I fell for this one for the second damn time!
What happens is that if you copy an address into your cache memory, and then paste it, the address that gets pasted is not the one you copied. It's one under control of a malicious actor. As you can imagine, if the paste you do is in the field for the destination address when you're trying to send coin from one wallet to another. Or when you're trying, like i was, to send bch to Coinflex following the instructions in Jane's article.
I thought i was making a mistake, which turned out to be true but not as i thought it was.
I was really dead tired at that time and thought I'd done it the wrong way around, that i should've sent it to the metamask in bch normal network and then to coinflex through the 20network. So the bch disappearing and not ending up where i expected them wasn't unexpected. But, working with coinflex support through chat it became clear that when i posted a wallet address it wasn't my wallet address. (as in, i sent it from THIS wallet to THAT address, can you check if i done something stupid setting up the account or something?)
She kept looking and oddly enough a transaction with the same amount i had sent out had come into that wallet at around the same time.
Well turned out that i was pasting the address of the scammer's wallet into the chat when i had copied and thought was pasting my own wallet's address here on the site.
How i got the malware, where it resided, if i still have it and how to recognize?
That is a good question. I immediately shut down my system and then fired it back up from my h4ckst1ck (boots in either Parrot or Lubuntu) to make sure i could write up this warning to all y'all asap and hoping to prevent other people losing bch this way.
It cannot have come from any other sources than:
Or perhaps Cointree
Only thing that was picked up in the antivirus/malware scan i ran on the pc is a wincp.lnk file so I'm betting the malware is still on the machine but not detected by antiviruses and malware finders.
I'll be taking the following precautions from now on:
When transferring or in any way handling crypto's I'll be booting into Linux from a USB stick that saves nothing each time you shutdown. That way no malware can infect it for more than one session, if at all with Linux being more secure imho.

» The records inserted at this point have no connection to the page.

(** X10.  For a capsule that is not degenerate, on an attached obstacle: a
    change of density after the fixtures are made gives the fixture set that
    making them after the change gives.  The stored density is then the new
    value in the first order, and the half of the new value, doubled, in the
    second. *)
Theorem setDensity_createFixtures_commute (value : float) (s : CapsuleObstacle)
  (rb db : b2Body) :
  _realbody s = Some rb -> _drawbody s = Some db ->
  trueOrient s <> DEGENERATE ->
  real_set (setDensity value (createFixtures s))
  = real_set (createFixtures (setDensity value s)) /\
  draw_set (setDensity value (createFixtures s))
  = draw_set (createFixtures (setDensity value s)) /\
  density (_fixture (setDensity value (createFixtures s))) = value /\
  density (_fixture (createFixtures (setDensity value s))) = value / flt 2 * flt 2.
Proof.
  intros Hr Hd Ht.
  destruct (setDensity_attached value s rb db Hr Hd) as (rb2 & db2 & Hr2 & Hd2).
  pose proof (createFixtures_geometry_after _ rb2 db2 Hr2 Hd2) as G2.
  destruct (createFixtures_sets _ rb2 db2 Hr2 Hd2) as [-> ->].
  rewrite (made_set_geometry _ _ (setDensity_geometry_eq value s)).
  destruct (createFixtures_attached s rb db Hr Hd) as (rb1 & db1 & Hr1 & Hd1 & -> & _).
  assert (T : trueOrient (releaseFixtures s) <> DEGENERATE)
    by now rewrite (trueOrient_geometry _ _ (releaseFixtures_geometry s)).
  destruct (setDensity_make_sets value _ rb1 db1 Hr1 Hd1 T) as [-> ->].
  rewrite (made_set_geometry _ _ (geometry_density value _ _ (releaseFixtures_geometry s))).
  repeat split.
  - apply (geometry_fixture_density _ _
             (setDensity_geometry_eq value (make (releaseFixtures s)))).
  - rewrite (geometry_fixture_density _ _ G2).
    cbn [set_fixture_density _fixture density].
    rewrite (density_after_geometry _ _ (setDensity_geometry_eq value s)).
    unfold density_after. rewrite trueOrient_density.
    cbn [set_fixture_density _fixture density].
    destruct (trueOrient s); [congruence| | |]; reflexivity.
Qed.

Lemma setDensity_createFixtures_commute_witness :
  real_set (setDensity (flt 3) (createFixtures (attach 0 7 (scenario 4 2 FULL))))
  = real_set (createFixtures (setDensity (flt 3) (attach 0 7 (scenario 4 2 FULL)))).
Proof.
  apply (setDensity_createFixtures_commute (flt 3) (attach 0 7 (scenario 4 2 FULL))
           (b2Body_new 0) (b2Body_new 7) eq_refl eq_refl).
  vm_compute. discriminate.
Defined.

(** ** Round trip, and what it needs *)




(** ** What a change of density leaves alone *)

Lemma outline_SetDensity (h : handle) (v : float) (b : b2Body) :
  map (fun e => (fst e, m_shape (snd e))) (m_fixtureList (SetDensity h v b))
  = map (fun e => (fst e, m_shape (snd e))) (m_fixtureList b).
Proof.
  unfold SetDensity. cbn [m_fixtureList].
  induction (m_fixtureList b) as [|e l IH]; cbn; [reflexivity|].
  rewrite IH. now destruct (Nat.eqb (fst e) h).
Qed.

Lemma fixtureList_ResetMassData (b : b2Body) :
  m_fixtureList (ResetMassData b) = m_fixtureList b.
Proof. reflexivity. Qed.

Lemma massResets_ResetMassData (b : b2Body) :
  m_massResets (ResetMassData b) = S (m_massResets b).
Proof. reflexivity. Qed.

Lemma massResets_SetDensity (h : handle) (v : float) (b : b2Body) :
  m_massResets (SetDensity h v b) = m_massResets b.
Proof. reflexivity. Qed.

(** X11.  [setDensity] on an attached obstacle creates and destroys no
    fixture and changes no shape and no pointer; it stores the density, and
    has the mass data of each body recomputed once unless the mass was set by
    hand. *)
Theorem setDensity_keeps_outline (value : float) (s : CapsuleObstacle)
  (real draw : b2Body) :
  _realbody s = Some real -> _drawbody s = Some draw ->
  let s' := setDensity value s in
  outline (_realbody s') = outline (_realbody s) /\
  outline (_drawbody s') = outline (_drawbody s) /\
  slots_of s' = slots_of s /\
  density (_fixture s') = value /\
  massResets (_realbody s')
  = (if _masseffect s then massResets (_realbody s) else S (massResets (_realbody s))) /\
  massResets (_drawbody s')
  = (if _masseffect s then massResets (_drawbody s) else S (massResets (_drawbody s))).
Proof.
  cbv zeta.
  destruct s as [? ? rb db m ? ? ? ? ? ? ? ? c c' a a' b b']. cbn.
  intros -> ->. destruct c, c', a, a', b, b', m; cbn;
    rewrite ?fixtureList_ResetMassData, ?massResets_ResetMassData,
      ?outline_SetDensity, ?massResets_SetDensity;
    repeat split; reflexivity.
Qed.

I'll also be copying an address, then pasting it in a notepad, checking if it is the same address, then pasting it in the field for the destination address and checking if it is the right address once again before clicking the submit button.
I must have been Adolf, Losif (Dzhugashvili) AND Mao in a previous life to deserve karma like this.

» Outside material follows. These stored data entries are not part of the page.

(** * automaton: input sanitizer, context builder, routing matrix, skills
      loader, lineage and inbox polling — a shallow embedding.

    Source files embedded here:
    - [src/agent/context.ts]       ([buildContextMessages], [sanitizeInput]
                                    and its detectors, [computeThreatLevel],
                                    [escapePromptBoundaries])
    - [src/inference/types.ts]     ([DEFAULT_ROUTING_MATRIX])
    - [src/replication/lineage.ts] ([pruneDeadChildren])
    - the skills loader            ([loadSkills], [checkRequirements])
    - [src/__tests__/heartbeat.test.ts] (the inbox scenario). *)

From Stdlib Require Import ZArith NArith Lia String Ascii.
From stdpp Require Import gmap strings list pretty.

Local Open Scope N_scope.

(** ** JavaScript strings

    A JavaScript string is a sequence of UTF-16 code units; the patterns of
    the sanitizer mention code units above 255 (U+200B, U+FEFF), so a string
    is a list of code units, each an [N] below 65536. *)

Module JsString.

(** The code units of an ASCII literal of the source. *)
Fixpoint lit (s : string) : list N :=
  match s with
  | EmptyString => []
  | String a s' => N_of_ascii a :: lit s'
  end.

Definition LF : N := 10.

(** [LineTerminator] of the language: LF, CR, LS, PS. *)
Definition isLineTerminator (c : N) : bool :=
  (c =? 10) || (c =? 13) || (c =? 0x2028) || (c =? 0x2029).

(** [\s]: WhiteSpace and LineTerminator code points. *)
Definition isSpace (c : N) : bool :=
  (c =? 9) || (c =? 10) || (c =? 11) || (c =? 12) || (c =? 13) ||
  (c =? 32) || (c =? 0xA0) || (c =? 0x1680) ||
  ((0x2000 <=? c) && (c <=? 0x200A)) ||
  (c =? 0x2028) || (c =? 0x2029) || (c =? 0x202F) || (c =? 0x205F) ||
  (c =? 0x3000) || (c =? 0xFEFF).

Definition isDigit (c : N) : bool := (48 <=? c) && (c <=? 57).
Definition isUpper (c : N) : bool := (65 <=? c) && (c <=? 90).
Definition isLower (c : N) : bool := (97 <=? c) && (c <=? 122).

(** [[0-9a-fA-F]] *)
Definition isHex (c : N) : bool :=
  isDigit c || ((97 <=? c) && (c <=? 102)) || ((65 <=? c) && (c <=? 70)).

(** [[A-Za-z0-9+/]] *)
Definition isBase64 (c : N) : bool :=
  isUpper c || isLower c || isDigit c || (c =? 43) || (c =? 47).

(** Canonicalize of a non-unicode, ignore-case pattern, restricted to what
    decides a comparison with an ASCII pattern character: a code unit of
    128 or more never canonicalizes to an ASCII one, so only the ASCII
    letters fold. *)
Definition canonicalize (c : N) : N := if isLower c then c - 32 else c.

(** A pattern character under the [i] flag. *)
Definition ieq (p c : N) : bool := canonicalize p =? canonicalize c.

End JsString.

(** ** Regular expressions

    The fragment of the pattern language the source uses: character
    classes, concatenation, alternation, greedy optional groups, greedy
    repetition of a character class and the line-start assertion of the
    [m] flag. *)

Module RegExp.
Import JsString.

Inductive regex : Type :=
| Eps
| Chr (p : N → bool)
| Seq (r1 r2 : regex)
| Alt (r1 r2 : regex)
| Opt (r : regex)
| Star (p : N → bool)
| BolM.

Definition Plus (p : N → bool) : regex := Seq (Chr p) (Star p).

Fixpoint Exactly (n : nat) (p : N → bool) : regex :=
  match n with
  | O => Eps
  | S n' => Seq (Chr p) (Exactly n' p)
  end.

(** [p{n,}] *)
Definition AtLeast (n : nat) (p : N → bool) : regex :=
  Seq (Exactly n p) (Star p).

(** A literal of the pattern, case-sensitive. *)
Fixpoint str (s : list N) : regex :=
  match s with
  | [] => Eps
  | c :: s' => Seq (Chr (N.eqb c)) (str s')
  end.

(** A literal of the pattern under the [i] flag. *)
Fixpoint istr (s : list N) : regex :=
  match s with
  | [] => Eps
  | c :: s' => Seq (Chr (ieq c)) (istr s')
  end.

Fixpoint alts (rs : list regex) : regex :=
  match rs with
  | [] => Chr (λ _, false)
  | [r] => r
  | r :: rs' => Alt r (alts rs')
  end.

(** The backtracking matcher, in continuation-passing style: [bol] tells
    whether the position is the start of a line, [k] is what remains to
    be matched.  The alternatives are tried in the order the language
    fixes (left alternative first, greedy quantifiers first with one more
    iteration), so [Some] carries the match the engine reports. *)
Section Matcher.
Context {X : Type}.

Fixpoint star_m (p : N → bool) (bol : bool) (s : list N)
    (k : bool → list N → option X) : option X :=
  match s with
  | c :: s' =>
      if p c then
        match star_m p (isLineTerminator c) s' k with
        | Some x => Some x
        | None => k bol s
        end
      else k bol s
  | [] => k bol s
  end.

Fixpoint m (r : regex) (bol : bool) (s : list N)
    (k : bool → list N → option X) : option X :=
  match r with
  | Eps => k bol s
  | Chr p =>
      match s with
      | c :: s' => if p c then k (isLineTerminator c) s' else None
      | [] => None
      end
  | Seq r1 r2 => m r1 bol s (λ b' s', m r2 b' s' k)
  | Alt r1 r2 =>
      match m r1 bol s k with
      | Some x => Some x
      | None => m r2 bol s k
      end
  | Opt r1 =>
      match m r1 bol s k with
      | Some x => Some x
      | None => k bol s
      end
  | Star p => star_m p bol s k
  | BolM => if bol then k bol s else None
  end.
End Matcher.

(** A match starting at the current position: what is left of the input
    after it. *)
Definition exec_at (r : regex) (bol : bool) (s : list N) : option (list N) :=
  m r bol s (λ _ rest, Some rest).

Fixpoint test_from (r : regex) (bol : bool) (s : list N) : bool :=
  match exec_at r bol s with
  | Some _ => true
  | None =>
      match s with
      | c :: s' => test_from r (isLineTerminator c) s'
      | [] => false
      end
  end.

(** [RegExp.prototype.test] of a pattern without the [g] flag. *)
Definition test (r : regex) (s : list N) : bool := test_from r true s.

(** The number of matches of [String.prototype.match] with the [g] flag:
    after a match of [n > 0] code units the search resumes behind it,
    after an empty match one code unit further. *)
Fixpoint count_from (r : regex) (skip : nat) (bol : bool) (s : list N)
    : nat :=
  match skip with
  | S n =>
      match s with
      | c :: s' => count_from r n (isLineTerminator c) s'
      | [] => O
      end
  | O =>
      match exec_at r bol s with
      | Some rest =>
          S match s with
            | c :: s' =>
                count_from r (Nat.pred (length s - length rest))
                  (isLineTerminator c) s'
            | [] => O
            end
      | None =>
          match s with
          | c :: s' => count_from r O (isLineTerminator c) s'
          | [] => O
          end
      end
  end.

Definition match_count (r : regex) (s : list N) : nat :=
  count_from r O true s.

(** [String.prototype.replace] with a [g] pattern and a replacement
    without [$]. *)
Fixpoint replace_from (r : regex) (rep : list N) (skip : nat) (bol : bool)
    (s : list N) : list N :=
  match skip with
  | S n =>
      match s with
      | c :: s' => replace_from r rep n (isLineTerminator c) s'
      | [] => []
      end
  | O =>
      match exec_at r bol s with
      | Some rest =>
          match (length s - length rest)%nat with
          | O =>
              rep ++
              match s with
              | c :: s' => c :: replace_from r rep O (isLineTerminator c) s'
              | [] => []
              end
          | S n =>
              rep ++
              match s with
              | c :: s' => replace_from r rep n (isLineTerminator c) s'
              | [] => []
              end
          end
      | None =>
          match s with
          | c :: s' => c :: replace_from r rep O (isLineTerminator c) s'
          | [] => []
          end
      end
  end.

Definition replace (r : regex) (rep : list N) (s : list N) : list N :=
  replace_from r rep O true s.

(** What the patterns denote: [Matches r bol w bol'] when [r] matches
    exactly the code units [w], from a position that is a line start
    according to [bol] to one that is according to [bol']. *)
Inductive Matches : regex → bool → list N → bool → Prop :=
| M_Eps bol : Matches Eps bol [] bol
| M_Chr p bol c :
    p c = true → Matches (Chr p) bol [c] (isLineTerminator c)
| M_Seq r1 r2 bol w1 bol1 w2 bol2 :
    Matches r1 bol w1 bol1 → Matches r2 bol1 w2 bol2 →
    Matches (Seq r1 r2) bol (w1 ++ w2) bol2
| M_AltL r1 r2 bol w bol' :
    Matches r1 bol w bol' → Matches (Alt r1 r2) bol w bol'
| M_AltR r1 r2 bol w bol' :
    Matches r2 bol w bol' → Matches (Alt r1 r2) bol w bol'
| M_OptSome r bol w bol' :
    Matches r bol w bol' → Matches (Opt r) bol w bol'
| M_OptNone r bol : Matches (Opt r) bol [] bol
| M_StarNil p bol : Matches (Star p) bol [] bol
| M_StarCons p bol c w bol' :
    p c = true → Matches (Star p) (isLineTerminator c) w bol' →
    Matches (Star p) bol (c :: w) bol'
| M_BolM : Matches BolM true [] true.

Which would be very strange indeed because they all lived at the same time for a while! But it seems every time i make progress and have a positive outlook to look forward to, getting things moving forward, something shit like this happens to me.
I had to tell my son this morning about this coming weekend that the game (treasure hunt) we were supposed to be going to play couldn't happen. The fee for the entrance tickets and the documents with hints and so on for the game cost €30.= which i now don't have to spare.
Never mind the repairs to my scooter that i now have to postpone. Even though without scooter I'll be back in my social isolation but i can live with that, I've done so before, but disappointing my son... that really gets me in the gut!
So watch out when pasting addresses to send coin to.
The address you paste might not be the one you copied. Even the CTRL-C CTRL-V isn't safe any more. What's the world coming to!!
Stay safe, and stay happy.
Huh? Didn't know that could happen. 😦 Sorry to hear that. At least now more people are also aware after reading this.